Teddy Ruge puts it best when he points out that “money follows money.” Many African companies find that they can’t get easy access to funding for this reason. They think they need a Mzungu (Swahili for “foreigner”) on their team in order to get grant money and attract foreign attention.
But do they? Here’s what two African founders learned for themselves.
##African Money for African Startups
“It takes time to build those networks, it’s not that we have a lot of experience, the fact that we’re entrepreneurs and hustlers is a good thing. let’s look at it positively and say it takes time to build networks”
-Felix Kimaru, Co-founder of Totohealth, Africa Prize shortlist
While he can’t deny that he understands why, Teddy Ruge totally disagrees with the strategy of putting a white foreigner in as CEO of an African company just to attract media and funding. The question is, how do you do things differently? Teddy wants African startups and funding to focus on African startups.
“When you have an ingrained perspective from your community and don’t understand that you have agency, development is not delivered in a white SUV by an 18 year old. We can do these things. Braintree farms has been a fight to deliver on that.”

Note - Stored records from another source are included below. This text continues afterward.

(** * RITA beacon-proxy analyzer: a shallow embedding of
      [pkg/beaconproxy/analyzer.go] and the properties of its scoring
      kernel, host-max reconciler and worker loop. *)

From Stdlib Require Import ZArith Lia Bool PrimFloat SpecFloat FloatOps.
From stdpp Require Import prelude sorting gmap strings.

Local Open Scope Z_scope.

(** ** Go's [int64]: integers modulo 2^64, read in two's complement *)

Module Int64.

Definition min_int : Z := - 2 ^ 63.
Definition max_int : Z := 2 ^ 63 - 1.

Definition in_range (z : Z) : Prop := min_int <= z <= max_int.

(** the two's complement representative of [z] *)
Definition wrap (z : Z) : Z := (z + 2 ^ 63) mod 2 ^ 64 - 2 ^ 63.

Definition add (x y : Z) : Z := wrap (x + y).
Definition sub (x y : Z) : Z := wrap (x - y).
Definition mul (x y : Z) : Z := wrap (x * y).

End Int64.

(** ** Go's [float64]: IEEE 754 binary64, round to nearest, ties to even

    Every finite binary64 value is an integer multiple of 2^-1074 (the
    smallest subnormal), so a finite value is kept as that integer:
    [FFin n] stands for n * 2^-1074.  The negative zero is a value of its
    own.  Every operation computes the exact rational result and rounds it
    once, as IEEE 754 prescribes. *)

Inductive float64 : Type :=
  | FFin (n : Z)
  | FNegZero
  | FInf (neg : bool)
  | FNaN.

Module F64.

(** the value 1.0, in units of 2^-1074 *)
Definition one_u : Z := 2 ^ 1074.
(** 2^1024, the first magnitude that is no longer finite *)
Definition huge : Z := 2 ^ 2098.

(** nearest integer to [a / b], ties to the even one ([0 <= a], [0 < b]) *)
Definition rne (a b : Z) : Z :=
  let q := a / b in
  match 2 * (a mod b) ?= b with
  | Lt => q
  | Gt => q + 1
  | Eq => if Z.even q then q else q + 1
  end.

(** magnitudes below 2^53 units have spacing one unit (subnormals and the
    first normal binade); each binade above doubles the spacing *)
Definition binade_shift (q : Z) : Z := Z.max 0 (Z.log2 q - 52).

(** the binary64 magnitude nearest to [a / b] units, exponent unbounded *)
Definition rnd_pos (a b : Z) : Z :=
  let j := binade_shift (a / b) in
  2 ^ j * rne a (b * 2 ^ j).

Definition zero (neg : bool) : float64 := if neg then FNegZero else FFin 0.

(** rounding of the rational [a / b] units with sign [neg] *)
Definition round (neg : bool) (a b : Z) : float64 :=
  let n := rnd_pos a b in
  if huge <=? n then FInf neg
  else if n =? 0 then zero neg
  else FFin (if neg then - n else n).

Definition val (x : float64) : Z :=
  match x with FFin n => n | _ => 0 end.

Definition sign (x : float64) : bool :=
  match x with
  | FFin n => n <? 0
  | FNegZero => true
  | FInf s => s
  | FNaN => false
  end.

Definition is_finite (x : float64) : bool :=
  match x with FFin _ | FNegZero => true | _ => false end.

(** [float64(z)] for an int64 [z] *)
Definition of_int64 (z : Z) : float64 := round (z <? 0) (Z.abs z * one_u) 1.

(** a decimal literal [a / b], converted as the compiler does: rounded once *)
Definition lit (a b : Z) : float64 := round (a <? 0) (Z.abs a * one_u) b.
(** * Arithmetic sequence generator: a shallow embedding of [app.py]

    The program has one function, [generate_arithmetic_sequence], and a
    page script [main] that calls it and derives a few displayed values
    from the result (formatted terms, sum, average, range, trend, and a
    text export).  This development embeds those computations and proves
    the properties stated for them.

    Numbers.  The function body only uses [+] and [*] and the conversion of
    the loop index; it is embedded over an arbitrary number type carrying
    these operations (class [Number]), so that what is proved about it does
    not depend on how the arithmetic rounds.  Two instances are used: the
    exact rationals [Q], for statements about sums, averages and ordering
    in exact arithmetic, and the binary64 numbers of the IEEE 754
    specification ([SpecFloat]), which are the floats the program runs on.
    The display of a number is defined on its value, a rational or one of
    the special values of binary64. *)

From Stdlib Require Import ZArith QArith Qround Qabs Lia String Ascii.
From Stdlib Require Import DecimalString DecimalPos DecimalZ Lqa SpecFloat.
From stdpp Require Import base list gmap.

Local Open Scope Z_scope.

(** ** Numbers *)

(** The operations [generate_arithmetic_sequence] needs from its numeric
    arguments: [first_term + (n * common_difference)] with [n] an [int]. *)
Class Number (num : Type) := {
  add : num -> num -> num;
  mul : num -> num -> num;
  of_int : Z -> num
}.

(** Exact arithmetic.  (The floats of the program are [Number_binary64]
    below; Python ints are [Number_Z].) *)
#[export] Instance Number_Q : Number Q :=
  {| add := Qplus; mul := Qmult; of_int := inject_Z |}.

#[export] Instance Number_Z : Number Z :=
  {| add := Z.add; mul := Z.mul; of_int := fun n => n |}.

- Teddy Ruge, Founder of Raintree Farms, Co-founder of Remit.ug and Hive Colab
He’s not saying it’s easy, but it needs to happen. African startups needs to seek out African money. Successful African startups need to get serious about investing in other African startups. It’s a virtuous cycle that needs to be started.
“It’s been a journey from buying my own land, employing people, to being one of the largest producers of Maringa in East Africa. I would put our quality up against anyone, trial and error, pivoting, and over and over”
- Teddy Ruge, Founder of Raintree Farms, Co-founder of Remit.ug and Hive Colab
Felix Kimaru sees the same goal: build networks of African entrepreneurs and funders. When you build networks, you build trust within those networks. That trust allows companies to function without relying on bringing in an outsider just to seem trustworthy.
So what should you do? Ultimately, every founder has to do what’s best for their company, but Kimaru and Ruge want to see fewer people relying on ‘Mzungus’ and more people relying on other Africans. Both founders believe it’s possible, founders just need to start building the networks.